I have an address class that uses a regular expression to parse the house number, street name, and street type from the first line of an address. This code is generally working well, but I’m posting here to share with the community and to see if anyone has suggestions for improvement.
Note: The STREETTYPES and QUADRANT constants contain all of the relevant street types and quadrants respectively.
I’ve included a subset here:
private const string STREETTYPES = @'ALLEY|ALY|ANNEX|AX|ARCADE|ARC|AVENUE|AV|AVE|BAYOU|BYU|BEACH|...'; private const string QUADRANTS = 'N|NORTH|S|SOUTH|E|EAST|W|WEST|NE|NORTHEAST|NW|NORTHWEST|SE|SOUTHEAST|SW|SOUTHWEST';
HouseNumber, Quadrant, StreetName, and StreetType are all properties on the class.

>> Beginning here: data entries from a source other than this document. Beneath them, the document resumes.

(** C5.  The plain (file) rendering of a record has no ESC byte unless the
    record's own text has one; the console rendering has one for every
    record, whatever the colorEnabled flag: a logger constructed with color
    disabled does write escape codes to the primary sink.  Both variants. *)
Theorem console_line_colored_without_flag
    (l : loc) (L : Logger) (level : LogLevel) (message : string)
    (extraFields : gmap string string) (env : Env) (st : State) :
  loggers st !! l = Some L ->
  Logger.colored L = false ->
  rank (Logger.level L) <= rank level ->
  (exists st' line,
      Trolog.log l level message extraFields env st = Ok st' /\
      to_output (Logger.output L) (emitted st st') = [line] /\
      has_esc line = true /\
      forall f, Logger.file L = Some f ->
        plain_record (time_Now env) message (read_map (Logger.fields L) st) extraFields ->
        exists plain, to_file f (emitted st st') = [plain] /\ has_esc plain = false) /\
  (exists st' line,
      TroLogger.log l level message extraFields env st = Ok st' /\
      to_output (Logger.output L) (emitted st st') = [line] /\
      has_esc line = true /\
      forall f, Logger.file L = Some f ->
        plain_record (time_Now env) message (read_map (Logger.fields L) st) extraFields ->
        exists plain, to_file f (emitted st st') = [plain] /\ has_esc plain = false).
Proof.
  intros HL Hcol Hrank.
  assert (Hout : forall line plain,
             to_output (Logger.output L) (file_part L plain ++ console_part L level line)
             = [line]).
  { intros line plain.
    rewrite to_output_app, to_output_file_part, to_output_console_part, Hcol.
    rewrite (proj2 (Z.leb_le _ _) Hrank), andb_false_r. done. }
  assert (Hfile : forall line plain f, Logger.file L = Some f ->
             to_file f (file_part L plain ++ console_part L level line) = [plain]).
  { intros line plain f Hf.
    by rewrite to_file_app, to_file_console_part, (to_file_file_part f). }
  split.
  - destruct (trolog_log_effect l L level message extraFields env st HL)
      as (st' & Hrun & _ & _ & _ & Hem).
    exists st'. eexists. split; [exact Hrun|]. rewrite Hem.
    split; [apply Hout|]. split; [apply has_esc_id_first_console|].
    intros f Hf (Hts & Hm & Hfs & Hes). eexists. split; [by apply Hfile|].
    rewrite trolog_buildLogMessage_plain. apply has_esc_id_first_plain; try done.
    apply Forall_app; split; by apply range_plain.
  - destruct (trologger_log_effect l L level message extraFields env st HL)
      as (st' & Hrun & _ & _ & _ & Hem).
    exists st'. eexists. split; [exact Hrun|]. rewrite Hem.
    split; [apply Hout|]. split; [apply has_esc_level_first_console|].
    intros f Hf (Hts & Hm & Hfs & Hes). eexists. split; [by apply Hfile|].
    rewrite trologger_buildLogMessage_plain. apply has_esc_level_first_plain; try done.
    apply Forall_app; split; by apply range_plain.
Qed.

(** The failing input of C5: color disabled, Info("x"). *)
Lemma console_line_colored_without_flag_witness :
  Logger.colored example_logger = false /\
  exists st' line,
    Trolog.Info 1%positive "x" example_env example_state = Ok st' /\
    to_output 1%nat (emitted example_state st') = [line] /\
    has_esc line = true.
Proof.
  split; [reflexivity|].
  destruct (console_line_colored_without_flag 1%positive example_logger InfoLevel "x" ∅
              example_env example_state)
    as [(st' & line & Hrun & Hout & Hesc & _) _].
  - reflexivity.
  - reflexivity.
  - vm_compute. discriminate.
  - exists st', line. split; [exact Hrun|]. split; [exact Hout|exact Hesc].
Defined.

(** ** The two lines of one record *)

Lemma fields_agree_small fields extraFields env :
  (size fields <= 1)%nat -> (size extraFields <= 1)%nat ->
  console_fields fields extraFields env = file_fields fields extraFields env.
Proof.
  intros Hf He. unfold console_fields, file_fields.
  by rewrite (range_small (order_fields env) (order_file_fields env)),
    (range_small (order_extra env) (order_file_extra env)).
Qed.

Lemma strip_trailing_reset (b : bool) : strip_ansi (received_text (if b then [reset] else [])) = "".
Proof. by destruct b. Qed.

(** C6, counterexample.  With two fields the two loops over the map may
    visit them in different orders, and then the console line, its escape
    sequences removed, is not the file line; and an escape sequence in the
    message is removed from the console line while the file line keeps it. *)
Lemma console_and_file_line_counterexample :
  (exists st' line plain,
      Trolog.Warn 1%positive "oops" other_order_env two_field_state = Ok st' /\
      to_output 1%nat (written st') = [line] /\
      to_file 7%nat (written st') = [plain] /\
      strip_ansi line <> plain) /\
  (exists st' line plain,
      TroLogger.Warn 1%positive "oops" other_order_env two_field_state = Ok st' /\
      to_output 1%nat (written st') = [line] /\
      to_file 7%nat (written st') = [plain] /\
      strip_ansi line <> plain) /\
  (exists st' line plain,
      Trolog.Warn 1%positive bold_message example_env example_state = Ok st' /\
      to_output 1%nat (written st') = [line] /\
      to_file 7%nat (written st') = [plain] /\
      strip_ansi line <> plain).
Proof.
  repeat split.
  all: vm_compute; do 3 eexists; split; [reflexivity|].
  all: split; [reflexivity|]; split; [reflexivity|]; intros [=].
Qed.
(** * Alert manager of the API gateway: a shallow embedding of
      [src/API_gateway.py] and the properties of its alert life cycle.

    The Python objects are modelled as follows.
    - An alert is a [dict] with a fixed set of string keys; it is the record
      [Alert], the keys that may be missing are [option] fields.
    - Alert dicts are shared: the same object is the value of
      [active_alerts\[id\]], an element of [alert_history] and the value the
      public methods return.  The model keeps the objects in a [heap]
      addressed by locations and stores locations everywhere else.
    - [active_alerts] is a Python dict, whose iteration order is insertion
      order: an association list without repeated keys.
    - Clock readings, the random identifier and the answers of the network
      are inputs of each call, gathered in [Env].
    - Time is counted in microseconds, the resolution of [datetime]; the
      rounding of the floating-point value of [time.time()] is not modelled. *)

From Stdlib Require Import ZArith String Ascii List Bool Lia.
From Stdlib Require Import DecimalString.
Import ListNotations.
Local Open Scope string_scope.
Local Open Scope Z_scope.

Set Implicit Arguments.

(** ** Python values *)

(** A JSON-like value, for the opaque [details] payload.  The model
    covers the payloads that are trees of these values: on them
    [json.dumps] returns.  A payload that holds another Python object (a
    set, a [datetime], ...) makes [json.dumps] raise [TypeError]; such
    payloads are outside [Json], and nothing below speaks of them. *)
#[local] Set Warnings "-register-all".
Inductive Json : Type :=
| JNull
| JBool (b : bool)
| JInt (z : Z)
| JStr (s : string)
| JList (l : list Json)
| JDict (l : list (string * Json)).
#[local] Set Warnings "register-all".

Definition Dict : Type := list (string * Json).

(** A naive [datetime] (no zone attached), as microseconds counted from
    1970-01-01T00:00:00 on its own calendar.  [isoformat] followed by
    [fromisoformat] is the identity on such values, so the stored string
    is identified with the value. *)
Definition datetime : Type := Z.

Definition loc : Type := nat.

(** [x or default] for an optional list argument: [None] and the empty
    list are both falsy. *)
Definition or_default {A : Type} (x : option (list A)) : list A :=
  match x with
  | Some (y :: ys) => y :: ys
  | _ => []
  end.

(** Truthiness of an optional string argument ([None] and [""] are falsy). *)
Definition truthy (x : option string) : bool :=
  match x with
  | Some s => negb (s =? "")%string
  | None => false
  end.

Definition upper_ascii (c : ascii) : ascii :=
  let n := nat_of_ascii c in
  if (Nat.leb 97 n && Nat.leb n 122)%bool then ascii_of_nat (n - 32) else c.

(** [str.upper()] on strings of ASCII characters: the letters a-z are
    raised, every other byte is kept.  Python also raises the letters
    outside ASCII; severities and messages with such letters are not
    covered. *)
Fixpoint upper (s : string) : string :=
  match s with
  | EmptyString => EmptyString
  | String c r => String (upper_ascii c) (upper r)
  end.

Definition newline : string := String (ascii_of_nat 10) EmptyString.

(** Exceptions; every class here derives from Python's [Exception]. *)
Inductive exn : Type :=
| ValueError (msg : string)
| KeyError (key : string)
| TypeError (msg : string)
| Exception (msg : string).

(** [str(e)] *)
Definition str (e : exn) : string :=
  match e with
  | ValueError m => m
  | KeyError k => "'" ++ k ++ "'"
  | TypeError m => m
  | Exception m => m
  end.

(** ** class AlertSeverity *)

Module AlertSeverity.
Definition INFO : string := "info".
Definition WARNING : string := "warning".
Definition ERROR : string := "error".
Definition CRITICAL : string := "critical".
End AlertSeverity.

(** ** The alert dict *)

Record Alert : Type := {
  a_id : string;
  a_type : string;
  a_source : string;
  a_severity : string;
  a_message : string;
  a_details : Dict;
  a_environment : string;
  a_related_entities : list string;
  a_created_at : datetime;
  a_updated_at : datetime;
  a_status : string;
  (* keys that are added later: [None] is a missing key *)
  a_count : option Z;
  a_resolved_at : option datetime;
  (* the key may be present with the value [None] *)
  a_resolution_message : option (option string)
}.

(** One [key, value] pair of an update dict. *)
Inductive Item : Type :=
| I_id (v : string)
| I_type (v : string)
| I_source (v : string)
| I_severity (v : string)
| I_message (v : string)
| I_details (v : Dict)
| I_environment (v : string)
| I_related_entities (v : list string)
| I_created_at (v : datetime)
| I_updated_at (v : datetime)
| I_status (v : string)
| I_count (v : Z)
| I_resolved_at (v : datetime)
| I_resolution_message (v : option string).
Lemma mul_returns {real : Type} `{RealOps real} (q : list device)
    (part xpart row col : list nat) (val : list real) (A : SpMat real)
    (xs ys : list (list real)) (alpha : real) (append : bool) :
  built q part xpart row col val A →
  ∃ A' ys',
    mul A xs ys alpha append = Some (A', ys') ∧
    built q part xpart row col val A' ∧ length ys' = length ys ∧
    (length (rx A) = 0 → A' = A) ∧
    (length (rx A) ≠ 0 →
     rx A' = (gather_phase A xs).2 ∧
     ∀ d, d < length q → cols_to_recv (exc A !!! d) ≠ [] →
       ex_rx (exc A' !!! d)
       = copy_into (ex_rx ((gather_phase A xs).1 !!! d)) 0
           (redistribute (gather_phase A xs).2 (cols_to_recv (exc A !!! d))
              (vals_to_recv ((gather_phase A xs).1 !!! d)))
           (length (redistribute (gather_phase A xs).2 (cols_to_recv (exc A !!! d))
                      (vals_to_recv ((gather_phase A xs).1 !!! d))))).
Proof.
  intros HA. unfold mul.
  destruct (local_phase_spec A xs ys alpha append) as [Hll _].
  destruct (length (rx A) =? 0) eqn:Erx.
  { apply Nat.eqb_eq in Erx. exists A, (local_phase A xs ys alpha append).
    do 3 (split; [done|]). split; [done|]. intros Hn. by destruct Hn. }
  apply Nat.eqb_neq in Erx.
  destruct (gather_phase_plan A xs) as (Hg1 & Hg2 & Hgsame).
  destruct (gather_phase A xs) as [exc1 rx1]. simpl in *.
  pose proof (built_queue _ _ _ _ _ _ _ HA) as Hq.
  destruct (remote_phase_total A rx1 alpha exc1 (local_phase A xs ys alpha append))
    as (exc2 & ys2 & -> & Hl2 & Hly2 & Hrsame & Hrx).
  { rewrite Hq. intros d Hd Hne. apply (built_null_safe q part xpart row col val A d HA Hd).
    destruct (Hgsame d) as (Hcr & _). by rewrite <-Hcr. }
  simpl. exists (with_staging exc2 rx1 A), ys2. split; [done|]. split.
  { split; simpl; try apply HA.
    - by rewrite Hg2, (built_rx _ _ _ _ _ _ _ HA).
    - by rewrite Hl2, Hg1, (built_exc_length _ _ _ _ _ _ _ HA).
    - intros d Hd. eapply same_plan_trans; [apply (built_exc _ _ _ _ _ _ _ HA d Hd)|].
      eapply same_plan_trans; [apply Hgsame|apply Hrsame]. }
  split; [lia|]. split; [done|]. intros _. split; [done|].
  intros d Hd Hne. destruct (Hgsame d) as (Hcr & _). rewrite <-Hcr.
  apply Hrx; [by rewrite Hq| |by rewrite Hcr].
  rewrite Hg1, (built_exc_length _ _ _ _ _ _ _ HA). done.
Qed.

private void Parse(string line1) { HouseNumber = string.Empty; Quadrant = string.Empty; StreetName = string.Empty; StreetType = string.Empty; if (!String.IsNullOrEmpty(line1)) { string noPeriodsLine1 = String.Copy(line1); noPeriodsLine1 = noPeriodsLine1.Replace('.', ''); string addressParseRegEx = @'(?ix) ^ \s* (?: (?<housenumber>\d+) (?:(?:\s+|-)(?<quadrant>' + QUADRANTS + @'))? (?:(?:\s+|-)(?<streetname>\S+(?:\s+\S+)*?))?? (?:(?:\s+|-)(?<quadrant>' + QUADRANTS + @'))? (?:(?:\s+|-)(?<streettype>' + STREETTYPES + @'))? (?:(?:\s+|-)(?<streettypequalifier>(?!(?:' + QUADRANTS + @'))(?:\d+|\S+)))? (?:(?:\s+|-)(?<streettypequadrant>(' + QUADRANTS + @')))?? (?:(?:\s+|-)(?<suffix>(?:ste|suite|po\sbox|apt)\s*\S*))? | (?:(?:po|postoffice|post\s+office)\s+box\s+(?<postofficebox>\S+)) ) \s* $ '; Match match = Regex.Match(noPeriodsLine1, addressParseRegEx); if (match.Success) { HouseNumber = match.Groups['housenumber'].Value; Quadrant = (string.IsNullOrEmpty(match.Groups['quadrant'].Value)) ? match.Groups['streettypequadrant'].Value : match.Groups['quadrant'].Value; if (match.Groups['streetname'].Captures.Count > 1) { foreach (Capture capture in match.Groups['streetname'].Captures) { StreetName += capture.Value + ' '; } StreetName = StreetName.Trim(); } else { StreetName = (string.IsNullOrEmpty(match.Groups['streetname'].Value)) ? match.Groups['streettypequalifier'].Value : match.Groups['streetname'].Value; } StreetType = match.Groups['streettype'].Value; //if the matched street type is found //use the abbreviated version...especially for credit bureau calls string streetTypeAbbreviation; if (StreetTypes.TryGetValue(StreetType.ToUpper(), out streetTypeAbbreviation)) { StreetType = streetTypeAbbreviation; } } } }
I don’t know what country you’re in, but if you’re in the USA and want to spend some money on address validation, you can buy related USPS products here. And here is a good place to find free word lists from the USPS for expected words and abbreviations. I’m sure similar pages are available for other countries.